Part of my Starbucks patronage has to do with business meetings, and part of it has to do with finding a free Wi-Fi spot when there’s time to kill downtown. With two hours of free Wi-Fi a day, Starbucks is convenient and ubiquitous. To me, offering free Wi-Fi is a stroke of brilliance, especially for social media aficionados who need to connect to update something or the other.
The problem, however, is that when it comes to free Wi-Fi, Starbucks is like an oasis within a vast desert. While Wi-Fi is everywhere, 99% of the connections are locked down – a far cry from a few years ago when there was an abundance of free Wi-Fi to quickly access.
The lockdown has a lot to do with how easy it has become to lock down a wireless router (Thanks, Linksys, Belkin, D-Link, etc.!). Some of it has to do with the paranoia someone could jump onto your Wi-Fi and start downloading terabytes of porn or the entire Led Zeppelin collection. And some people worried about the bandwidth caps imposed by ISPs.
That said, the disappearance of free Wi-Fi has caused Wi-Fi to lose its mojo. Wi-Fi used to be fun, and it made getting online a breeze. Free Wi-Fi felt like being part of cooperative in which we agreed to share for the greater good – you gave a little, and you took a little, and everyone was happy.
Then, Wi-Fi got all serious on us. Municipalities rolled out Wi-Fi networks – many of them failures – by deciding they were in the Internet access business, and charging a daily/monthly fee. Toronto Hydro, for example, had grandiose plans to cover Toronto with Wi-Fi but discovered few people wanted to pay for something that offered, at best, average service. One of the few cities to really get Wi-Fi is Frederiction, which offers it at no cost.

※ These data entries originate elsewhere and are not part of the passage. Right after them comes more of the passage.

(** * Friday voice assistant: a shallow embedding of [Friday.py]

    The development follows the source file top-down:

    - [PyStr]  : the [str] primitives the program calls ([in], [replace],
                 [strip], [lower], [split], [startswith], [re.search(r'\d+')],
                 [int], [str]);
    - [PyEval] : the part of the built-in [eval] the calculator reaches on
                 arithmetic phrases;
    - [MusicLibrary] : the table of [music_library.py];
    - [Friday] : class [VoiceFridayAssistant], method by method, as functions
                 in a state monad over the assistant's fields, plus the
                 theorems about them.

    Conventions.  A Python [str] is a [string]; a character is a code point
    below 256.  Speech recognition, speech output, the browser, the key-press
    library, the encyclopedia, the chat model and the wall clock are
    collaborators: the first is an oracle indexed by the number of
    utterances already consumed, the others are recorded in a trace of
    [Effect]s or looked up in the environment.  An [except Exception]
    clause is a match on an [Outcome].  The exceptions outside
    [Exception] ([SystemExit], [KeyboardInterrupt]) are modelled where the
    program evaluates a text it was given, in [voice_calculator_full];
    in the methods of the router the evaluation is taken to return or to
    raise an [Exception].  A call recorded as an effect returns: the
    handlers of [run] for an exception that escapes a pass of its loop are
    not modelled.  The limits of the interpreter are modelled where the
    program meets them: [int()] of a spoken delay and [str()] of the
    calculator's result refuse an integer of more than 4300 digits, the
    default of [sys.int_max_str_digits], and [time.sleep] refuses a
    negative length and a length beyond what the platform takes. *)

From Stdlib Require Import String Ascii List ZArith Lia Bool Arith Permutation.
Import ListNotations.
Local Open Scope string_scope.
Local Open Scope list_scope.

(* ================================================================= *)
(** ** Python [str] primitives *)

Module PyStr.

(** [sub in s] *)
Fixpoint contains (sub s : string) : bool :=
  prefix sub s ||
  match s with
  | EmptyString => false
  | String _ rest => contains sub rest
  end.

(** [s.startswith(p)] *)
Definition startswith (p s : string) : bool := prefix p s.

(** [any(k in s for k in keys)] *)
Definition any_in (keys : list string) (s : string) : bool :=
  existsb (fun k => contains k s) keys.

(** The scan of [str.replace]: [skip] characters of a match just replaced
    are still to be dropped. *)
Fixpoint replace_from (old new : string) (skip : nat) (s : string) : string :=
  match s with
  | EmptyString => EmptyString
  | String c rest =>
      match skip with
      | S k => replace_from old new k rest
      | O =>
          if prefix old s
          then (new ++ replace_from old new (pred (String.length old)) rest)%string
          else String c (replace_from old new O rest)
      end
  end.

(** With an empty pattern Python puts [new] around every character. *)
Fixpoint intersperse (new s : string) : string :=
  match s with
  | EmptyString => new
  | String c rest => (new ++ String c (intersperse new rest))%string
  end.

(** [s.replace(old, new)]: every occurrence, leftmost first, without
    overlap. *)
Definition replace (old new s : string) : string :=
  match old with
  | EmptyString => intersperse new s
  | String _ _ => replace_from old new O s
  end.

(** [c.isspace()] on the code points below 256. *)
Definition isspace (c : ascii) : bool :=
  let n := nat_of_ascii c in
  (((9 <=? n) && (n <=? 13)) || ((28 <=? n) && (n <=? 32))
   || (n =? 133) || (n =? 160))%nat.

Fixpoint lstrip (s : string) : string :=
  match s with
  | EmptyString => EmptyString
  | String c rest => if isspace c then lstrip rest else s
  end.

Fixpoint rstrip (s : string) : string :=
  match s with
  | EmptyString => EmptyString
  | String c rest =>
      match rstrip rest with
      | EmptyString => if isspace c then EmptyString else String c EmptyString
      | r => String c r
      end
  end.

(** [s.strip()] *)
Definition strip (s : string) : string := rstrip (lstrip s).

(** [c.lower()] on the code points below 256: A-Z, and the accented capitals
    0xC0-0xDE except the multiplication sign 0xD7. *)
Definition lower_char (c : ascii) : ascii :=
  let n := nat_of_ascii c in
  if (((65 <=? n) && (n <=? 90))
      || ((192 <=? n) && (n <=? 222) && negb (n =? 215)))%nat
  then ascii_of_nat (n + 32) else c.

Fixpoint lower (s : string) : string :=
  match s with
  | EmptyString => EmptyString
  | String c rest => String (lower_char c) (lower rest)
  end.

(** [s.split()]: the maximal runs of non-space characters.  [cur] is the
    word being read, reversed. *)
Fixpoint rev_string (acc s : string) : string :=
  match s with
  | EmptyString => acc
  | String c rest => rev_string (String c acc) rest
  end.
Definition REDIS_URL (penv : gmap string string) : string :=
  default "redis://127.0.0.1:6379"
    (or_else
       (or_else (penv !! "REDIS_URL")
          (if isDocker penv then penv !! "REDIS_DOCKER" else penv !! "REDIS_LOCAL"))
       (Some "redis://127.0.0.1:6379")).

(** ** The HTTP routes: JWT middleware, chat history, file upload *)

(** [res.status(status).json(body)]; [res.json(body)] answers 200. *)
Record response : Type := Response {
  status : Z;
  body : json
}.

(** [req.file] as multer leaves it. *)
Record file : Type := File {
  file_filename : string;
  file_originalname : string;
  file_size : Z;
  file_mimetype : string
}.

(** What the upload route reads of a request: the Authorization header,
    [req.body.room] and [req.file]. *)
Record upload_request : Type := UploadRequest {
  up_authorization : option string;
  up_room : option string;
  up_file : option file
}.

(** [s.split(" ")] *)
Fixpoint split_space (s : string) : list string :=
  match s with
  | EmptyString => [EmptyString]
  | String c rest =>
      if Ascii.eqb c Ascii.Space then EmptyString :: split_space rest
      else match split_space rest with
           | piece :: pieces => String c piece :: pieces
           | [] => [String c EmptyString]
           end
  end.

(** The string contains no space. *)
Fixpoint space_free (s : string) : bool :=
  match s with
  | EmptyString => true
  | String c rest => negb (Ascii.eqb c Ascii.Space) && space_free rest
  end.

(** [auth.split(" ")[1]] *)
Definition bearer_token (auth : string) : option string :=
  split_space auth !! 1%nat.

Definition error_body (message : string) : json :=
  JObj [("error", JStr message)].

(** The timestamp a stored document is sorted by. *)
Definition ts_of (doc : json) : Z :=
  match prop doc "ts" with
  | Some (JNum n) => n
  | _ => 0
  end.

Definition ts_le (d1 d2 : json) : Prop := ts_of d1 ≤ ts_of d2.

(** The stored documents the query [{ room }] selects, oldest insert first. *)
Definition room_docs (st : state) (room : string) : list json :=
  filter (fun doc => strict_eq_str (prop doc "room") room = true) (stored st).

#[global] Instance ts_le_dec : RelDecision ts_le :=
  fun d1 d2 => decide (ts_of d1 ≤ ts_of d2).

Section Http.

Variable e : env.
(** A write through [abs], the cache dropped, and the read. *)
Lemma descriptor_set_clear_get_witness :
  ∃ d' w',
    OptimizedDescriptor.__set__ low_addresses size_descriptor (VRef 0%nat) (VInt (-3))
      shadow_world = (Ok d', w')
    ∧ OptimizedDescriptor.__get__ low_addresses (OptimizedDescriptor.clear_cache d')
        (VRef 0%nat) w'
      = (Ok (OptimizedDescriptor.RetValue (VInt 3),
             OptimizedDescriptor.with_cache d' {[4096 := VInt 3]}),
         log (EvGet (VRef 0%nat) "_size") w').
Proof.
  assert (∃ d' w',
            OptimizedDescriptor.__set__ low_addresses size_descriptor (VRef 0%nat)
              (VInt (-3)) shadow_world = (Ok d', w')) as (d' & w' & Hs)
    by (eexists; eexists; vm_compute; reflexivity).
  destruct (descriptor_set_clear_get low_addresses size_descriptor d' (VRef 0%nat)
              (VInt (-3)) shadow_world w' Hs) as (k & v' & Hk & Hv & _ & _ & Hg).
  vm_compute in Hk. injection Hk as <-.
  vm_compute in Hv. injection Hv as <-.
  exists d', w'. by split.
Defined.

(** ** Further properties: batch serialization *)

Lemma foldM_cons {A S} (body : S → A → M S) x l s w :
  foldM body (x :: l) s w
  = match body s x w with
    | (Ok s', w') => foldM body l s' w'
    | (Raise e, w') => (Raise e, w')
    end.
Proof. reflexivity. Qed.

Lemma serialize_field_returns obj exclude_none d n fld w :
  ∃ d', (BatchProcessor.serialize_field obj exclude_none d (n, fld) w).1 = Ok d'
        ∧ (d' = d ∨ ∃ v, d' = dict_set n v d).
Proof.
  unfold BatchProcessor.serialize_field, try_except.
  match goal with |- context [match ?m w with _ => _ end] =>
    assert (∀ r w', m w = (Ok r, w') → r = d ∨ ∃ v, r = dict_set n v d) as Hm;
    [|destruct (m w) as [[r|e] w'] eqn:E; simpl;
      [exists r; split; [done|by eapply Hm] | exists d; split; [done|by left]]] end.
  assert (∀ value r w0 w',
            (if exclude_none && bool_decide (value = VNone) then ret d
             else
               let! value0 :=
                 match MetaField.serializer fld with
                 | Some _ => FieldSerializer.serialize_value value (MetaField.serializer fld)
                 | None => ret value
                 end in
               ret (dict_set n value0 d)) w0 = (Ok r, w') →
            r = d ∨ ∃ v, r = dict_set n v d) as Hstore.
  { intros value r w0 w'. destruct (exclude_none && _).
    - unfold ret. intros [= <- _]. by left.
    - unfold bind. destruct (MetaField.serializer fld) as [s|].
      + unfold FieldSerializer.serialize_value, try_except, lift, raise.
        destruct (s value) as [y|e]; simpl; [|done].
        unfold ret. intros [= <- _]. right. eauto.
      + unfold ret. intros [= <- _]. right. eauto. }
  intros r w'. unfold bind at 1.
  destruct (PyObject_GetAttr obj n w) as [[value|e0] w1]; [|done].
  cbv zeta.
  destruct (decide ((if decide (value = VNone) then VMissing else value) = VMissing)).
  - destruct (MetaField.has_default fld).
    + unfold bind at 1.
      destruct (MetaField.produce fld w1) as [[value'|e'] w2]; [|done].
      apply Hstore.
    + unfold ret. intros [= <- _]. by left.
  - apply Hstore.
Qed.

Lemma dict_set_keys n v (d : list (string * Value)) :
  n ∉ d.*1 → (dict_set n v d).*1 = (d.*1 ++ [n])%list.
Proof. intros H. rewrite dict_set_fresh by done. by rewrite fmap_app. Qed.

(** The mapping built for one object: its keys are names of the table, in
    table order. *)
Lemma serialize_fields_keys obj exclude_none (fields : FieldTable) :
  ∀ d w, NoDup (d.*1 ++ fields.*1) →
    ∃ d' ks, (foldM (BatchProcessor.serialize_field obj exclude_none) fields d w).1 = Ok d'
             ∧ d'.*1 = (d.*1 ++ ks)%list ∧ ks `sublist_of` fields.*1.
Proof.
  induction fields as [|[n fld] fields IH]; intros d w Hnd.
  - exists d, []. simpl. split; [done|]. by rewrite app_nil_r.
  - rewrite fmap_cons in Hnd. simpl in Hnd.
    assert (n ∉ d.*1) as Hn.
    { apply NoDup_app in Hnd as (_ & Hdis & _). intros Hin. apply (Hdis n Hin). by left. }
    assert (NoDup (d.*1 ++ fields.*1)) as Hnd1.
    { apply NoDup_app in Hnd as (Hd & Hdis & Hf). apply NoDup_cons in Hf as [_ Hf].
      apply NoDup_app. split; [done|]. split; [|done].
      intros x Hx Hx'. apply (Hdis x Hx). by right. }
    assert (NoDup ((d.*1 ++ [n]) ++ fields.*1)) as Hnd2
      by (by rewrite <- app_assoc).
    rewrite foldM_cons.
    destruct (serialize_field_returns obj exclude_none d n fld w) as (d1 & Hd1 & Hcase).
    destruct (BatchProcessor.serialize_field obj exclude_none d (n, fld) w) as [r w1].
    simpl in Hd1. subst r.
    destruct Hcase as [->|[v ->]].
    + destruct (IH d w1 Hnd1) as (d' & ks & Hr & Hk & Hs).
      exists d', ks. split; [done|]. split; [done|]. by apply sublist_cons.
    + destruct (IH (dict_set n v d) w1) as (d' & ks & Hr & Hk & Hs).
      { by rewrite dict_set_keys. }
      exists d', (n :: ks). split; [done|]. split.
      * rewrite Hk, dict_set_keys by done. by rewrite <- app_assoc.
      * by apply sublist_skip.
Qed.

Lemma serialize_batch_loop objects (fields : FieldTable) exclude_none :
  NoDup fields.*1 →
  ∀ results w,
    ∃ ds, (foldM
             (λ (results : list (list (string * Value))) obj,
                let! obj_dict :=
                  foldM (BatchProcessor.serialize_field obj exclude_none) fields [] in
                ret (results ++ [obj_dict])%list)
             objects results w).1 = Ok (results ++ ds)%list
          ∧ length ds = length objects
          ∧ Forall (λ d : list (string * Value), d.*1 `sublist_of` fields.*1) ds.
Proof.
  intros Hnd. induction objects as [|obj objects IH]; intros results w.
  - exists []. simpl. by rewrite app_nil_r.
  - rewrite foldM_cons. unfold bind at 1.
    destruct (serialize_fields_keys obj exclude_none fields [] w Hnd)
      as (d & ks & Hd & Hk & Hs).
    destruct (foldM (BatchProcessor.serialize_field obj exclude_none) fields [] w)
      as [r w1]. simpl in Hd. subst r. unfold ret at 1.
    destruct (IH (results ++ [d])%list w1) as (ds & Hr & Hlen & Hall).
    exists (d :: ds). rewrite Hr. split; [by rewrite <- app_assoc|].
    split; [simpl; by rewrite Hlen|]. constructor; [|done]. by rewrite Hk.
Qed.

(** X15: whatever the objects hold and whatever the serializers and
    factories do, [serialize_batch] does not raise: it returns one mapping
    per object, and the keys of each mapping are names of the table, each at
    most once and in table order. *)
Theorem serialize_batch_shape
    (objects : list Value) (fields : FieldTable) (exclude_none : bool) (w : World) :
  NoDup fields.*1 →
  ∃ ds, (BatchProcessor.serialize_batch objects fields exclude_none w).1 = Ok ds
        ∧ length ds = length objects
        ∧ Forall (λ d : list (string * Value), d.*1 `sublist_of` fields.*1) ds.
Proof.
  intros Hnd. unfold BatchProcessor.serialize_batch.
  destruct (serialize_batch_loop objects fields exclude_none Hnd [] w)
    as (ds & Hr & Hlen & Hall). eauto.
Qed.

(** Two entries and an integer against the ledger table. *)
Lemma serialize_batch_shape_witness :
  ∃ ds, (BatchProcessor.serialize_batch [VRef 0%nat; VInt 5; VRef 1%nat] ledger_table
           true ledger_world).1 = Ok ds
        ∧ length ds = 3%nat.
Proof.
  destruct (serialize_batch_shape [VRef 0%nat; VInt 5; VRef 1%nat] ledger_table true
              ledger_world) as (ds & Hr & Hlen & _).
  { apply (bool_decide_unpack _). vm_compute. exact I. }
  exists ds. by split.
Defined.






(** ** Further properties: batch validation *)

(** In a loop over distinct items whose iterations all return, when the
    iteration at [x0] turns [P] into [Q] and the others keep both, [P]
    before the loop gives [Q] after it. *)
Lemma foldM_switch {A S} (P Q : World → Prop) (body : S → A → M S) l x0 :
  NoDup l → x0 ∈ l →
  (∀ s x w, x ∈ l → ∃ s', (body s x w).1 = Ok s') →
  (∀ s x w, x ∈ l → x ≠ x0 → P w → P (body s x w).2) →
  (∀ s x w, x ∈ l → x ≠ x0 → Q w → Q (body s x w).2) →
  (∀ s w, P w → Q (body s x0 w).2) →
  ∀ s w, P w → Q (foldM body l s w).2.
Proof.
  induction l as [|x l IH]; intros Hnd Hin Hret HP HQ Hx0 s w Hw.
  - by apply elem_of_nil in Hin.
  - apply NoDup_cons in Hnd as [Hx Hnd]. rewrite foldM_cons.
    destruct (Hret s x w ltac:(left)) as [s' Hs'].
    apply elem_of_cons in Hin as [->|Hin].
    + pose proof (Hx0 s w Hw) as Hq.
      destruct (body s x w) as [r w'] eqn:E. simpl in *. subst r.
      apply foldM_stable; [|done].
      intros s0 y w0 Hy Hq0. apply HQ; [by right| |done]. intros ->. done.
    + assert (x ≠ x0) as Hne by (intros ->; done).
      pose proof (HP s x w ltac:(left) Hne Hw) as Hp.
      destruct (body s x w) as [r w'] eqn:E. simpl in *. subst r.
      apply IH; auto.
      * intros s0 y w0 Hy. apply Hret. by right.
      * intros s0 y w0 Hy. apply HP. by right.
      * intros s0 y w0 Hy. apply HQ. by right.
Qed.

(** One step of the inner loop touches the attribute it names on the object
    it is given, and no other. *)
Lemma validate_field_frame obj g fld o n w :
  (o, n) ≠ (obj, g) →
  attr_of (heap (BatchProcessor.validate_field obj (g, fld) w).2) o n
  = attr_of (heap w) o n.
Proof.
  intros Hne. unfold BatchProcessor.validate_field.
  destruct (MetaField.validator fld) as [v|]; [|done].
  unfold try_except, bind.
  pose proof (get_attr_fast_heap obj g VMissing w) as Hh.
  destruct (FastFieldAccess.get_attr_fast obj g VMissing w) as [[value|e] w1];
    simpl in Hh; [|simpl; by rewrite Hh].
  destruct (decide (value = VMissing)); simpl; [by rewrite Hh|].
  unfold try_except, lift, raise.
  destruct (v value) as [x|e]; simpl; [|by rewrite Hh].
  unfold setattr, bind, PyObject_SetAttr.
  destruct obj as [| | | | |l]; simpl; try (by rewrite Hh).
  destruct (heap w1 !! l) as [[c attrs|items]|] eqn:Hl; simpl; try (by rewrite Hh).
  rewrite <- Hh. by apply attr_of_insert_frame.
Qed.

(** The step for a field whose attribute is present and accepted writes
    the validator's result. *)
Lemma validate_field_writes l g fld v x y w :
  MetaField.validator fld = Some v →
  attr_of (heap w) (VRef l) g = Some x → x ≠ VMissing → v x = Ok y →
  attr_of (heap (BatchProcessor.validate_field (VRef l) (g, fld) w).2) (VRef l) g = Some y.
Proof.
  intros Hv Hx Hmiss Hy. unfold BatchProcessor.validate_field. rewrite Hv.
  unfold try_except, bind at 1.
  unfold FastFieldAccess.get_attr_fast, try_except, bind at 1, PyObject_GetAttr.
  rewrite Hx. unfold ret at 1.
  destruct (decide (x = VMissing)); [done|].
  unfold bind, FieldValidator.validate_with_type_check, try_except, lift.
  rewrite Hy.
  unfold attr_of, instance_dict in Hx. simpl in Hx.
  destruct (heap w !! l) as [[c attrs|items]|] eqn:Hl; try done.
  rewrite (setattr_instance l c attrs g y (log (EvGet (VRef l) g) w) Hl). simpl.
  by apply attr_of_insert_same.
Qed.

Lemma validate_fields_returns obj (fields : FieldTable) w :
  (for_each fields (BatchProcessor.validate_field obj) w).1 = Ok tt.
Proof.
  apply for_each_returns. intros x w0 _. apply validate_field_returns.
Qed.

(** X17: when the list of objects and the names of the table have no
    repetition, an instance of the list whose attribute [f] is present, is
    not [_MISSING] and is accepted by the validator of [f] holds the
    validator's result under [f] after [validate_batch]. *)
Theorem validate_batch_writes_back
    (objects : list Value) (fields : FieldTable) (l : loc) (f : string)
    (fld : MetaField.t) (v : ValidatorFn) (x y : Value) (w : World) :
  NoDup objects → NoDup fields.*1 →
  VRef l ∈ objects → (f, fld) ∈ fields →
  MetaField.validator fld = Some v →
  attr_of (heap w) (VRef l) f = Some x → x ≠ VMissing → v x = Ok y →
  attr_of (heap (BatchProcessor.validate_batch objects fields w).2) (VRef l) f = Some y.
Proof.
  intros Hobjs Hnames Hobj Hfld Hv Hx Hmiss Hy.
  assert (NoDup fields) as Hfields by (by eapply NoDup_fmap_1).
  assert (∀ g fld', (g, fld') ∈ fields → (g, fld') ≠ (f, fld) → g ≠ f) as Hother.
  { intros g fld' Hin Hne ->. apply Hne. f_equal.
    by apply (field_table_entry_unique fields f fld f fld' Hnames Hfld Hin). }
  unfold BatchProcessor.validate_batch.
  apply (foldM_switch
           (λ w, attr_of (heap w) (VRef l) f = Some x)
           (λ w, attr_of (heap w) (VRef l) f = Some y)) with (x0 := VRef l);
    [done|done| | | | |done].
  - intros results obj w0 _. unfold bind.
    pose proof (validate_fields_returns obj fields w0) as Hr.
    destruct (for_each fields (BatchProcessor.validate_field obj) w0) as [r w'].
    simpl in Hr. subst r. eauto.
  - intros results obj w0 _ Hne Hp. unfold bind.
    assert (attr_of (heap (for_each fields (BatchProcessor.validate_field obj) w0).2)
              (VRef l) f = Some x) as Hk.
    { apply (for_each_preserves
               (λ w w', attr_of (heap w) (VRef l) f = Some x →
                        attr_of (heap w') (VRef l) f = Some x)); auto.
      intros [g fld'] w1 _ H. rewrite validate_field_frame; [done|congruence]. }
    by destruct (for_each fields (BatchProcessor.validate_field obj) w0) as [[[]|e] w'].
  - intros results obj w0 _ Hne Hq. unfold bind.
    assert (attr_of (heap (for_each fields (BatchProcessor.validate_field obj) w0).2)
              (VRef l) f = Some y) as Hk.
    { apply (for_each_preserves
               (λ w w', attr_of (heap w) (VRef l) f = Some y →
                        attr_of (heap w') (VRef l) f = Some y)); auto.
      intros [g fld'] w1 _ H. rewrite validate_field_frame; [done|congruence]. }
    by destruct (for_each fields (BatchProcessor.validate_field obj) w0) as [[[]|e] w'].
  - intros results w0 Hp. unfold bind.
    assert (attr_of (heap (for_each fields (BatchProcessor.validate_field (VRef l)) w0).2)
              (VRef l) f = Some y) as Hk.
    { unfold for_each.
      apply (foldM_switch
               (λ w, attr_of (heap w) (VRef l) f = Some x)
               (λ w, attr_of (heap w) (VRef l) f = Some y)) with (x0 := (f, fld));
        [done|done| | | | |done].
      - intros [] entry w1 _. exists tt. apply validate_field_returns.
      - intros [] [g fld'] w1 Hin Hne' H.
        rewrite validate_field_frame; [done|].
        intros [= <-]. by apply (Hother f fld' Hin).
      - intros [] [g fld'] w1 Hin Hne' H.
        rewrite validate_field_frame; [done|].
        intros [= <-]. by apply (Hother f fld' Hin).
      - intros [] w1 H. by eapply validate_field_writes. }
    by destruct (for_each fields (BatchProcessor.validate_field (VRef l)) w0)
      as [[[]|e] w'].
Qed.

At a time when being connected is more important and people are struggling with the economy, it’s time to bring back free Wi-Fi. If cafes, restaurants and bars are looking for a way to attract customers, free Wi-Fi could be just the ticket.
There’s nothing like giving away something for free to generate goodwill and, in the process, some business. The reality is that even though Starbucks is giving away free Wi-Fi, I usually buy something when I’m there – business Starbucks would never get without free Wi-Fi.